Molecular gastronomy

The terms “soft condensed matter physics, biochemistry, and molecular biology” are not usually associated by the average person with “bread, cheese fondue, and the mystery of milky sambuca,’ but as Rachel Ehrenberg recently pointed out in Science News, they should be.

That’s because (and if you watch the Food Network, this won’t come as a surprise) the methods and knowledge of science are being increasingly enlisted to improve what comes out of chef’s kitchens.

“Molecular gastronomy” is a relatively new branch of science. But as one of its founding fathers, chef Hervé This of the French National Institute for Agricultural Research in Paris, points out in the Science News article, chemist Antoine Lavoisier experimented with the preparation of meat stock and physicist Benjamin Thompson invented a double boiler and a percolating coffeepot in way back in the late 1700s.

Still, in more recent years science’s main contribution to food preparation has been things like plastic-wrapped cheese slices and canned meat.

That began to change with an influential presentation by the late physicist Nicholas Kurti to the Royal Society of London in 1969. Kurti noted, “I think it is a sad reflection on our civilization that while we can and do measure the temperature in the atmosphere of Venus, we do not know what goes on inside our soufflés.”

Kurti was the other founding father of molecular gastronomy. He and This named the field and organized its first formal conference in Erice, Italy, in 1992.
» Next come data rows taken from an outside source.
(** The names found by the cleanup include those of all expired lookups. *)
Lemma filed_found now c m : tracked c → cleanup c = Some m → ∀ n ip e, entries_of c n !! ip = Some e →
  ExpirationTime e < swept now (lastCleanup c) →
  ∃ k, time_Unix (lastCleanup c) ≤ k < time_Unix (swept now (lastCleanup c)) ∧ n ∈ default [] (m !! k).
Proof.
  intros T Em n ip e H Hx. pose proof (tr_last c T n ip e H) as HL.
  assert (Hn : lastCleanup c < now).
  { unfold swept in Hx. destruct (Z.ltb_spec (lastCleanup c) now); [done|lia]. }
  exists (time_Unix (ExpirationTime e)). split; [|by eapply T]. split; [apply Unix_mono; lia|by apply (swept_second now)].
Qed.

Lemma cleanup_expiry now c : cache_ok c → tracked c →
  ∃ c' aff rem, cleanupExpiredEntries now c = Some (c', (aff, rem)) ∧ expiry now c c' aff rem.
Proof.
  intros OK T. destruct (tr_on c T) as [m Em]. unfold cleanupExpiredEntries, time_IsZero. destruct (Z.eqb_spec (lastCleanup c) 0) as [Z0|Z0].
  { exists c, ∅, ∅. split; [done|]. assert (HE : ∀ n ip e, entries_of c n !! ip ≠ Some e).
    { intros n ip e H. pose proof (tr_last c T n ip e H). lia. }
    constructor; try done.
    - by rewrite decide_True.
    - intros n ip e. specialize (HE n ip e). tauto.
    - intros ip e. unfold in_removed. rewrite lookup_empty. cbn. rewrite elem_of_nil. naive_solver.
    - intros n ip e H. by destruct (HE n ip e). }
  destruct (loop_ends (cleanup_fuel now (lastCleanup c)) now (lastCleanup c) (cleanup c) ∅) as (cl & names & -> & HI & HD & HN);
    [unfold cleanup_fuel; lia|unfold cleanup_fuel; lia|]. cbn [mbind option_bind].
  rewrite Em in HD, HN, HI. cbn in HD, HN. set (last := swept now (lastCleanup c)) in *. set (c0 := set_cleanup last cl c).
  pose proof (cleanup_names_spec (range names) c0 ∅ ∅) as X. cbv zeta in X.
  destruct (foldl cleanup_name (c0, (∅, ∅)) (range names)) as [c' [aff rem]]. cbn [fst snd] in X.
  specialize (X ltac:(by apply (entries_same c))). pose proof (en_removes _ _ _ _ _ _ _ _ X) as R. cbn [c0 lastCleanup set_cleanup] in X, R.
  assert (HF : ∀ n ip e, entries_of c n !! ip = Some e → (n ∈ range names ∧ expires_by last zeroTime e = true ↔ ExpirationTime e < last)).
  { intros n ip e H. rewrite expires_plain, elem_of_range, HN. pose proof (tr_lookup c T n ip e H).
    split; [lia|]. intros Hx. split; [|lia]. right. by apply (filed_found now c m T Em n ip e). }
  assert (HA : ∀ n ip e, entries_of c' n !! ip = Some e ↔ entries_of c n !! ip = Some e ∧ last ≤ ExpirationTime e).
  { intros n ip e. rewrite (rm_at _ _ _ R). change (entries_of c0 n) with (entries_of c n). specialize (HF n ip e).
    split; intros [H ?]; specialize (HF H); (split; [done|]); [apply Z.nlt_ge|apply Z.nlt_ge in H0]; tauto. }
  exists c', aff, rem. split; [done|]. constructor.
  - rewrite (rm_last _ _ _ R), decide_False by done. done.
  - done.
  - by apply R, (entries_same c).
  - pose proof (swept_le now (lastCleanup c)) as [SL _]. fold last in SL. constructor.
    + rewrite (rm_cleanup _ _ _ R). apply HI. by eexists.
    + rewrite (rm_last _ _ _ R). cbn. pose proof (tr_pos c T). lia.
    + intros n ip e m'. rewrite (rm_cleanup _ _ _ R). cbn. intros -> [H Hx]%HA. cbn in HD. rewrite HD, decide_False; [by eapply T|].
      pose proof (Unix_mono _ _ Hx). lia.
    + intros n ip e [H Hx]%HA. rewrite (rm_last _ _ _ R). cbn. pose proof (tr_last c T n ip e H). lia.
    + intros n ip e [H Hx]%HA. by eapply T.
  - intros L. apply (removes_limit _ _ _ R). done.
  - apply R.
  - apply R.
  - apply R.
  - apply R.
  - intros ip e. rewrite (en_removed _ _ _ _ _ _ _ _ X). unfold in_removed at 1. rewrite lookup_empty. cbn. rewrite elem_of_nil. split.
    + intros [[]|(n & Hn & H & Hx)]. exists n. split; [done|]. by apply (HF n ip e).
    + intros (n & H & Hx). right. exists n. apply (HF n ip e H) in Hx. tauto.
  - intros n ip e H Hx. apply (HF n ip e H) in Hx as [Hn ?]. by apply (en_affected _ _ _ _ _ _ _ _ X n ip e).
Qed.

(** ** Names over the limit *)

Definition over_count c n : nat := Z.to_nat (Z.of_nat (size (entries_of c n)) - perHostLimit c).
Definition by_expiration c n : list (Addr * cacheEntry) := sort_by expires_before (range_pairs (entries_of c n)).

(** The lookups of a name that have to go: those that expire first. *)
Definition surplus c n : list (Addr * cacheEntry) := take (over_count c n) (by_expiration c n).

Lemma elem_range_pairs (m : ipEntries) ip e : (ip, e) ∈ range_pairs m ↔ m !! ip = Some e.
Proof.
  unfold range_pairs. rewrite list_elem_of_omap. split.
  - intros (ip' & _ & H). apply fmap_Some in H as (e' & E & [= -> ->]). done.
  - intros E. exists ip. split; [by apply elem_of_range, elem_of_dom|]. by rewrite E.
Qed.

Lemma range_pairs_length (m : ipEntries) : length (range_pairs m) = size m.
Proof.
  unfold range_pairs. rewrite <- (size_dom (M := gmap Addr)). unfold size, set_size. cbn.
  rewrite <- (range_perm (dom m)). assert (H : ∀ ip, ip ∈ range (dom m) → is_Some (m !! ip)) by (intros ip; by rewrite elem_of_range, elem_of_dom).
  induction (range (dom m)) as [|ip l IH]; [done|]. cbn. destruct (H ip ltac:(left)) as [e ->]. cbn.
  f_equal. apply IH. intros ip' Hl. apply H. by right.
Qed.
Molecular gastronomy seeks to apply the formalism of science to cooking. This, for example, has developed formulas for the various physical changes food undergoes in the kitchen. Molecular gastronomists can use these formulas to devise recipes no one has ever thought of before: for example, an eggless chocolate mousse recipe came out of This’s formula describing the transforming of cream into whipped cream.

Much of the challenge in cooking, Ehrenberg writes in Science News, is keeping complex mixtures from subsiding into a more comfortable, settled state. Old chocolate “blooms,” or turns white, because cocoa butter molecules shift into a more stable arrangement over time. Cheese fondues become lumpy because the caseins, or “curds,” in dairy products are naturally attracted to each other. Adding acidic wine to the mixture prevents this by surround the casein molecules with hydrogen ions, charging them so they repel each other. If the wine isn’t acidic enough, a bit of lemon juice can do the same thing–something you won’t find in most cheese fondue recipes, but another example of how understanding the science involved can improve cooking.

Of course, many mysteries remain. One Ehrenberg cites is the “ouzo effect.” Ouzo and other anise-flavored beverages such as sambuca consist of about 55 percent water, 45 percent alcohol, and a small amount of flavored oil. The proportion is just right so that the oil dissolves in the liquid, which thus, in the bottle, appears clear Add water in a cocktail, though, and the drink turns white–the oil is no longer soluble, and so forms droplets that scatter the light.

That seems obvious enough. What scientists don’t understand is why the milky state can remain stable for months. Why don’t the oil drops clump together and form a distinct layer within the drink? Research continues.

Researchers are also studying the experience of eating: how color and sound affect taste, how the ways our mouths deform and break down food affects our perception of it, and so forth.

As we learn more about this process, adventurous chefs are taking advantage of it to create new culinary delights, such as deconstructed white wine: bits of the individual flavor notes identified with white wine–for instance, vanilla, citrus, and fig–embedded in a wine-like gelatin. It’s wine you eat instead of drink.

For now, this kind of “molecular gastronomy” is being practiced mainly in the world’s fanciest restaurants. But give it time. After all, as sous chef Michael Turner points out in Ehrenberg’s article, everything is new at first. “I’m sure when the first person sautéed something people were like, ‘What the hell are you doing, you must be a witch.’”

Not all cooks like the term “molecular gastronomist”–but at least it sounds better than “witch.”